Discurso durante a 82ª Sessão Não Deliberativa, no Senado Federal

Necessidade de ampliação das campanhas institucionais de prevenção ao câncer de mama.

Autor
Íris de Araújo (PMDB - Movimento Democrático Brasileiro/GO)
Nome completo: Íris de Araújo Rezende Machado
Casa
Senado Federal
Tipo
Discurso
Resumo por assunto
SAUDE.:
  • Necessidade de ampliação das campanhas institucionais de prevenção ao câncer de mama.
Aparteantes
Augusto Botelho, Mão Santa.
Publicação
Publicação no DSF de 24/06/2003 - Página 15978
Assunto
Outros > SAUDE.
Indexação
  • COMENTARIO, DADOS, ORGANIZAÇÃO MUNDIAL DE SAUDE (OMS), DEMONSTRAÇÃO, GRAVIDADE, INCIDENCIA, CANCER, MULHER, AUMENTO, NUMERO, DOENTE, MUNDO, DIFICULDADE, DIAGNOSTICO, DOENÇA, INSUFICIENCIA, INFORMAÇÕES, PREVENÇÃO.
  • COMENTARIO, IMPORTANCIA, ORGANIZAÇÃO, CAMPANHA, CONSCIENTIZAÇÃO, NECESSIDADE, PREVENÇÃO, CANCER, MULHER, SOLICITAÇÃO, GOVERNO, FACILITAÇÃO, ACESSO, EXAME, AUMENTO, QUANTIDADE, EQUIPAMENTOS, CAPACIDADE, DESCOBERTA, DOENÇA.

A SRª IRIS DE ARAÚJO (PMDB - GO. Pronuncia o seguinte discurso. Sem revisão da oradora.) - Sr. Presidente, Sras e Srs. Senadores, antes de iniciar as minhas palavras sobre o tema a que me proponho neste dia, eu não poderia deixar de fazer uma referência neste momento às palavras do nobre Senador Mão Santa. V. Exª conseguiu transmitir, de certa forma, um pensamento que toda a Nação neste instante comunga, Senador Mão Santa. Temos visto, o Senador Paulo Paim, o Senador Sibá Machado e todos os Senadores aqui presentes, a presença do nosso Presidente, procurando em várias ocasiões, falando à Nação, transmitir a confiança de que um projeto que se estabeleceu no momento em que ele se elegeu Presidente da República vai se tornar realidade.

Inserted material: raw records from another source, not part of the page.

(* ===== verification/Token.v ===== *)
(** * Token issuer (token/issuer.go)

    Access tokens are JWTs built with go-jose, which is a parameter of the
    model ([Jose]); [JoseLaws] states what its documentation promises and the
    issuer relies on.  Refresh tokens and personal access tokens are random
    bytes in URL-safe base64, stored under their SHA-256 digest. *)

From S2P Require Import Prelude GoStrings GoTime GoEncoding Errors Entity Ports Contract.

Definition AccessTokenTTL : duration := 15 * Minute.
Definition RefreshTokenTTL : duration := 7 * 24 * Hour.
Definition JWTIssuer : string := "psina".
Definition KeyID : string := "psina-key-1".
Definition ClockSkewTolerance : duration := 30 * Second.

Inductive Algorithm := RS256 | ES256 | OtherAlgorithm (name : string).

(** [jose.JSONWebKey], [jose.JSONWebKeySet] *)
Record JSONWebKey (K : Type) := mkJSONWebKey {
  jwk_Key : K;
  jwk_KeyID : string;
  jwk_Algorithm : string;
  jwk_Use : string
}.
Arguments mkJSONWebKey {K} _ _ _ _.

(** [customClaims]: the registered claims the issuer sets, and its own.
    [D] is the library's [*jwt.NumericDate]. *)
Record customClaims (D : Type) := mkCustomClaims {
  cc_ID : string;
  cc_Subject : string;
  cc_Issuer : string;
  cc_IssuedAt : D;
  cc_Expiry : D;
  cc_NotBefore : D;
  cc_Email : string;
  cc_Roles : list string
}.
Arguments mkCustomClaims {D} _ _ _ _ _ _ _ _.
Arguments cc_ID {D} _.
Arguments cc_Subject {D} _.
Arguments cc_Issuer {D} _.
Arguments cc_IssuedAt {D} _.
Arguments cc_Expiry {D} _.
Arguments cc_NotBefore {D} _.
Arguments cc_Email {D} _.
Arguments cc_Roles {D} _.

(** jose.SignatureAlgorithm as the issuer uses it *)
Definition algName (alg : Algorithm) : string :=
  match alg with RS256 => "RS256" | ES256 => "ES256" | OtherAlgorithm n => n end.

(** go-jose and the key generators of crypto/rsa and crypto/ecdsa. *)
Class Jose := {
  PrivateKey : Type;
  PublicKey : Type;
  Public : PrivateKey -> PublicKey;
  GenerateKey : Algorithm -> prog (res PrivateKey);
  Signer : Type;
  NewSigner : Algorithm -> PrivateKey -> string (* typ *) -> string (* kid *) -> res Signer;
  NumericDate : Type;
  NewNumericDate : time -> NumericDate;
  NumericDate_Time : NumericDate -> time;
  Serialize : Signer -> customClaims NumericDate -> prog (res string);
  JSONWebToken : Type;
  ParseSigned : string -> list Algorithm -> res JSONWebToken;
  Token_Claims : JSONWebToken -> PublicKey -> res (customClaims NumericDate);
  Claims_Validate : customClaims NumericDate -> string (* issuer *) -> time -> option error
}.

(** [HashToken] *)
Definition HashToken (token : string) : string :=
  b64_encode RawURLEncoding (sha256.Sum256 token).

Definition PATPrefix : string := "psn_".

(** [GeneratePAT] *)
Definition GeneratePAT : prog (res (string * string)) :=
  (try b := perform (RandRead 32) catch err => Ret (Err (wrap "generate pat" err)) in
   let plaintext := PATPrefix +:+ b64_encode RawURLEncoding b in
   Ret (Ok (plaintext, HashToken plaintext)))%prog.

Section issuer.
Context `{Jose}.

Record Issuer := mkIssuer {
  i_algorithm : Algorithm;
  i_privateKey : PrivateKey;
  i_publicKey : PublicKey;
  i_signer : Signer;
  i_jwks : list (JSONWebKey PublicKey)
}.

Definition newIssuer (alg : Algorithm) (privateKey : PrivateKey) (publicKey : PublicKey)
  : res Issuer :=
  match NewSigner alg privateKey "JWT" KeyID with
  | Err err => Err (wrap "create signer" err)
  | Ok signer =>
      let jwks := [mkJSONWebKey publicKey KeyID (algName alg) "sig"] in
      Ok (mkIssuer alg privateKey publicKey signer jwks)
  end.

Definition NewWithRSAKey (privateKey : PrivateKey) : res Issuer :=
  newIssuer RS256 privateKey (Public privateKey).
Definition NewWithECDSAKey (privateKey : PrivateKey) : res Issuer :=
  newIssuer ES256 privateKey (Public privateKey).
Definition NewWithKey (privateKey : PrivateKey) : res Issuer := NewWithRSAKey privateKey.

Definition NewWithAlgorithm (alg : Algorithm) : prog (res Issuer) :=
  (match alg with
   | ES256 =>
       try privateKey := GenerateKey ES256
         catch err => Ret (Err (wrap "generate ECDSA key" err)) in
       Ret (NewWithECDSAKey privateKey)
   | RS256 | OtherAlgorithm _ =>
       try privateKey := GenerateKey RS256
         catch err => Ret (Err (wrap "generate RSA key" err)) in
       Ret (NewWithRSAKey privateKey)
   end)%prog.

Definition NewDev : prog (res Issuer) := NewWithAlgorithm RS256.

Definition Issuer_Algorithm (i : Issuer) : string := algName (i_algorithm i).
Definition Issuer_JWKS (i : Issuer) : list (JSONWebKey PublicKey) := i_jwks i.

(** The claims signed at [now]. *)
Definition access_claims (now : time) (jti userID email : string) (roles : list string)
  : customClaims NumericDate :=
  mkCustomClaims jti userID JWTIssuer
    (NewNumericDate now)
    (NewNumericDate (Add now AccessTokenTTL))
    (NewNumericDate (Add now (- ClockSkewTolerance)))
    email roles.

Definition GenerateTokens (i : Issuer) (userID email : string) (roles : list string)
  : prog (res (TokenPair * string)) :=
  (let* now := time_Now in
   try jtiBytes := perform (RandRead 16) catch err => Ret (Err (wrap "generate jti" err)) in
   let jti := b64_encode RawURLEncoding jtiBytes in
   let claims := access_claims now jti userID email roles in
   try accessToken := Serialize (i_signer i) claims
     catch err => Ret (Err (wrap "sign access token" err)) in
   try refreshTokenBytes := perform (RandRead 32)
     catch err => Ret (Err (wrap "generate refresh token" err)) in
   let refreshToken := b64_encode RawURLEncoding refreshTokenBytes in
   let refreshHash := HashToken refreshToken in
   Ret (Ok (mkTokenPair accessToken refreshToken (Seconds AccessTokenTTL), refreshHash)))%prog.

Definition ParseToken (i : Issuer) (accessToken : string) : prog (res Claims) :=
  (match ParseSigned accessToken [i_algorithm i] with
   | Err err => Ret (Err (wrap "parse token" err))
   | Ok tok =>
       match Token_Claims tok (i_publicKey i) with
       | Err err => Ret (Err (wrap "verify token" err))
       | Ok claims =>
           let* now := time_Now in
           match Claims_Validate claims JWTIssuer now with
           | Some err => Ret (Err (wrap "validate claims" err))
           | None =>
               Ret (Ok (mkClaims (cc_Subject claims) (cc_Email claims) (cc_Roles claims)
                          (cc_Issuer claims)
                          (Unix (NumericDate_Time (cc_Expiry claims)))
                          (Unix (NumericDate_Time (cc_IssuedAt claims)))))
           end
       end
   end)%prog.
End issuer.

(** The leeway [Validate] grants (go-jose, [jwt.DefaultLeeway]). *)
Definition DefaultLeeway : duration := Minute.

(** JSON strings are Unicode: these survive encoding unchanged. *)
Definition valid_utf8 (s : string) : Prop := encode_runes (runes s) = s.

Definition claims_utf8 {D} (c : customClaims D) : Prop :=
  valid_utf8 (cc_ID c) /\ valid_utf8 (cc_Subject c) /\ valid_utf8 (cc_Issuer c) /\
  valid_utf8 (cc_Email c) /\ Forall valid_utf8 (cc_Roles c).

(** What go-jose documents.  A serialized token is in compact form (its first
    character is that of a base64 JSON object) and parses and verifies, with the
    algorithm and the public half of the signing key, to the signed claims;
    dates are kept to the second; validation compares the issuer, and the
    dates within the leeway; failures are the library's own errors, and signing
    with a signer that could be made fails only where faults do. *)
Class JoseLaws `{Jose, Faults} : Prop := {
  jose_date : forall t, IsZero t = false ->
    NumericDate_Time (NewNumericDate t) = ofUnix (Unix t);
  jose_sign : forall `{Backend, Reads} alg key sg claims Q a,
    NewSigner alg key "JWT" KeyID = Ok sg ->
    (forall tok, HasPrefix tok "e" = true ->
       (claims_utf8 claims ->
        exists t, ParseSigned tok [alg] = Ok t /\ Token_Claims t (Public key) = Ok claims) ->
       Q (Ok tok) a) ->
    (forall e, infrastructure e = true -> faults = true -> Q (Err e) a) ->
    wp (Serialize sg claims) Q a;
  jose_validate : forall claims iat exp nbf issuer now,
    IsZero iat = false -> IsZero exp = false -> IsZero nbf = false -> IsZero now = false ->
    cc_IssuedAt claims = NewNumericDate iat ->
    cc_Expiry claims = NewNumericDate exp ->
    cc_NotBefore claims = NewNumericDate nbf ->
    Claims_Validate claims issuer now = None <->
      cc_Issuer claims = issuer /\
      ofUnix (Unix nbf) <= now + DefaultLeeway /\
      now - DefaultLeeway <= ofUnix (Unix exp) /\
      ofUnix (Unix iat) <= now + DefaultLeeway;
  jose_parse_err : forall tok algs e, ParseSigned tok algs = Err e -> infrastructure e = true;
  jose_claims_err : forall t k e, Token_Claims t k = Err e -> infrastructure e = true;
  jose_validate_err : forall c iss now e, Claims_Validate c iss now = Some e -> infrastructure e = true
}.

Mas acredito também, Srªs e Srs. Senadores, que temos uma responsabilidade junto ao Presidente da República. Representamos toda essa base forte que o apoiou e que o elegeu, na esperança de que houvesse uma mudança neste País, e cabe a nós, Senadores - principalmente Senadores experientes, que foram Governadores de seus Estados, como, no caso, o Senador Mão Santa, que governou tão bem o Piauí, com projetos que renderam benefícios ao povo de seu Estado -, cabe àqueles que têm experiência de projetos vitoriosos apresentá-los aqui, levá-los ao conhecimento do Presidente da República, porque isso faz parte da responsabilidade que todos temos, pois a responsabilidade de governar não é apenas do Presidente, é de todos nós que compomos essa base de apoio, de todos os brasileiros que votaram e confiaram nele.

Nesse sentido, amanhã farei novamente um pronunciamento, apresentando um projeto de construção de casas, que foi feito em Goiás, que considero da maior importância, como nossa contribuição.

Hoje, o tema sobre o qual vou discorrer diz respeito a uma coisa que me toca muito. Tenho defendido desta tribuna, inúmeras vezes, as mulheres, porque eu as represento; tenho que defendê-las, tenho que buscar em cada olhar, em cada gesto, em cada expressão feminina um componente ou uma força para que eu aqui, desta tribuna, possa transformar aquilo que tenho dito para aquelas que não têm vez e não têm voz a voz e a vez.

Tenho dito sobre a violência, essa violência que corrói as estruturas familiares, leva nossos jovens ao vício e, quase sempre, resulta em danos irreparáveis.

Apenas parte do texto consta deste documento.